For insights into finance and government, Lewis likes to find one or two wise men per governing area whose warnings were long ignored, such as the Danish banking analyst who tried to alert Iceland, or the economics professor at University College Dublin who specialised in the Little Ice Age but who also had pierced the Irish property bubble.
Two Greek tax collectors, separately and anonymously, explain the convoluted machinations – including bribery, phoney receipts, legal delays and lack of a national land registry for tracing all cash property deals – by which that nation's taxes are actually not collected. (Both men had been demoted for whistle-blowing on corrupt colleagues.)
Then, for the viewpoint from the top, Lewis interviews some high-level officials, such as the prime ministers of Iceland and Ireland, the Greek minister of finance, the deputy finance minister of Germany, and Arnold Schwarzenegger, the former governor of California.
The scope of the malfeasance, corruption, greed and blind stupidity that Lewis delineates is simply astounding. Between 1994 and 2006, the average price for a house in Dublin skyrocketed by more than 500 per cent as a property frenzy sent the Irish people bidding for any square metre of national dirt. Greeks protesting a government austerity bill blocked cruise-ship passengers from disembarking at the port of Piraeus, thus depriving the country of desperately needed tourist spending.

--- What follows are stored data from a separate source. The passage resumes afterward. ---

Ltac hanging_stage H :=
  let Hb := fresh in
  cbn [record_of executed] in H;
  first
    [ pose proof (H ∅) as Hb; cbn [op_of] in Hb; congruence
    | match goal with
      | Hop : _ = ?o |- _ =>
          match type of Hop with
          | _ _ _ ?p = _ => pose proof (H p) as Hb; cbn [op_of] in Hb; congruence
          end
      end ].

(** C3, amended.  No stage enforces a timeout: the outcome of an op does
    not depend on how long its child process runs; no op ever fails with
    [TimeoutExpired]; an op that has started a child which never exits
    never returns; and the run it belongs to stays running, with that
    stage as its last execution, recorded as running, without payload and
    without error.  (With the resources the repository builds its job
    with, no op gets as far as starting its child.) *)
Theorem stages_run_without_timeout (s : stage) (context : resources)
    (w : surroundings) (previous_result : gmap string string) :
  (forall rc err seconds seconds',
      op_of s context (with_child (Exits rc err seconds) w) previous_result
      = op_of s context (with_child (Exits rc err seconds') w) previous_result)
  /\ (forall e, op_of s context w previous_result = Raised e ->
                exn_class e <> "TimeoutExpired")
  /\ (starts_child s context w ->
      op_of s context (with_child Hangs w) previous_result = Blocked)
  /\ (op_of s context (with_child Hangs w) previous_result = Blocked
      \/ forall p, op_of s context (with_child p w) previous_result
                   = op_of s context w previous_result)
  /\ (forall (world : stage -> surroundings) (ex : StageExecution),
        ex ∈ executions (execute_job context world) ->
        starts_child (executed ex) context (world (executed ex)) ->
        child (world (executed ex)) = Hangs ->
        stage_status ex = running
        /\ output_payload ex = None
        /\ error_message ex = None
        /\ last (executions (execute_job context world)) = Some ex
        /\ run_status (execute_job context world) = running)
  /\ (forall getenv, context = telegram_job_resources getenv ->
        ~ starts_child s context w).
Proof.
  split; [|split; [|split; [|split; [|split]]]].
  6: { intros getenv ->. apply job_never_starts_child. }
  - intros. apply op_of_ignores_duration.
  - intros e. apply op_of_never_times_out.
  - intros [Hpath Henv].
    by apply (op_of_started s context (with_child Hangs w) previous_result).
  - apply op_of_waits_for_ever.
  - intros world ex Hex Hstarts Hhangs.
    assert (Hblocked : forall previous,
               op_of (executed ex) context (world (executed ex)) previous = Blocked).
    { intros previous. by apply op_of_started. }
    clear Hstarts Hhangs. revert Hex. run_graph.
    destruct (scrape_telegram_data context (world scrape)) as [p1|e1|] eqn:H1;
      cbv beta iota zeta;
      [destruct (load_raw_to_postgres context (world load) p1) as [p2|e2|] eqn:H2;
       cbv beta iota zeta;
       [destruct (run_dbt_transformations context (world transform) p2)
          as [p3|e3|] eqn:H3;
        cbv beta iota zeta;
        [destruct (run_yolo_enrichment context (world enrich) p3)
           as [p4|e4|] eqn:H4;
         cbv beta iota zeta | |] | |] | |].
    all: cbn [executions run_status app]; intros Hex.
    all: repeat (apply elem_of_cons in Hex as [-> | Hex]);
      try (by apply elem_of_nil in Hex).
    all: try hanging_stage Hblocked.
    all: by repeat split.
Qed.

Of course, the book has its flaws.
The California section is far too simplistic and too admiring of Schwarzenegger (or maybe too proud of the author's ability to keep up with the ex-bodybuilder as they cycle through Los Angeles). In Lewis's analysis, apparently the only villain in the state's sorry saga is the public-sector unions. What about the political system with its impossible structure and the voters who he just accused of blocking any bipartisanship? What about the business lobbies? What about the politicians who agreed to the union contracts without considering the long-term implications?
The biggest problem, however, is a lack of context. The five chapters in this book are slightly altered reprints of articles that Lewis published or soon will publish in the US magazine Vanity Fair, and it shows.
Each chapter, covering one country or state apiece, stands nicely on its own, as a magazine article should. They all do a great job on their individual jurisdictions.
But as a book, Boomerang needs an introductory or concluding chapter to tie things together. What do all these cute stories tell us about global finance and human frailty? Are there overarching patterns or trends? Possibly even solutions?
The book includes a few attempts to organise its chaos of details. There are occasional nation-to-nation comparisons, which are interesting enough but narrow. For instance, both Icelandic and Irish males are "the sort of men who ignore their wives' suggestions that maybe they should stop and ask for directions".
Sprinkled throughout is the recurring metaphor of being left alone in a dark room with a pile of money, and what each population did with the opportunity. The Greeks, for instance, merrily threw it at each other. The Irish used it to buy their own land. While it's a nice touch, it still doesn't use these cultural comparisons to draw a conclusion.
The very last paragraph may be making a weak attempt to tie things together – or it may only be talking about the town of Vallejo in northern California – but in either case, it is just a short paragraph. Even worse, it is abruptly and weirdly more hopeful than the rest of Boomerang. Lewis writes: "As idiotic as optimism can sometimes seem, it has a weird habit of paying off."
Still, country by country by state, this is one of the best pieces of analysis a person could read, and no doubt the most enjoyable. And after all, could anyone make sense of the global financial mess?
Fran Hawthorne is an award-winning US-based author and journalist who has covered finance for more than 20 years.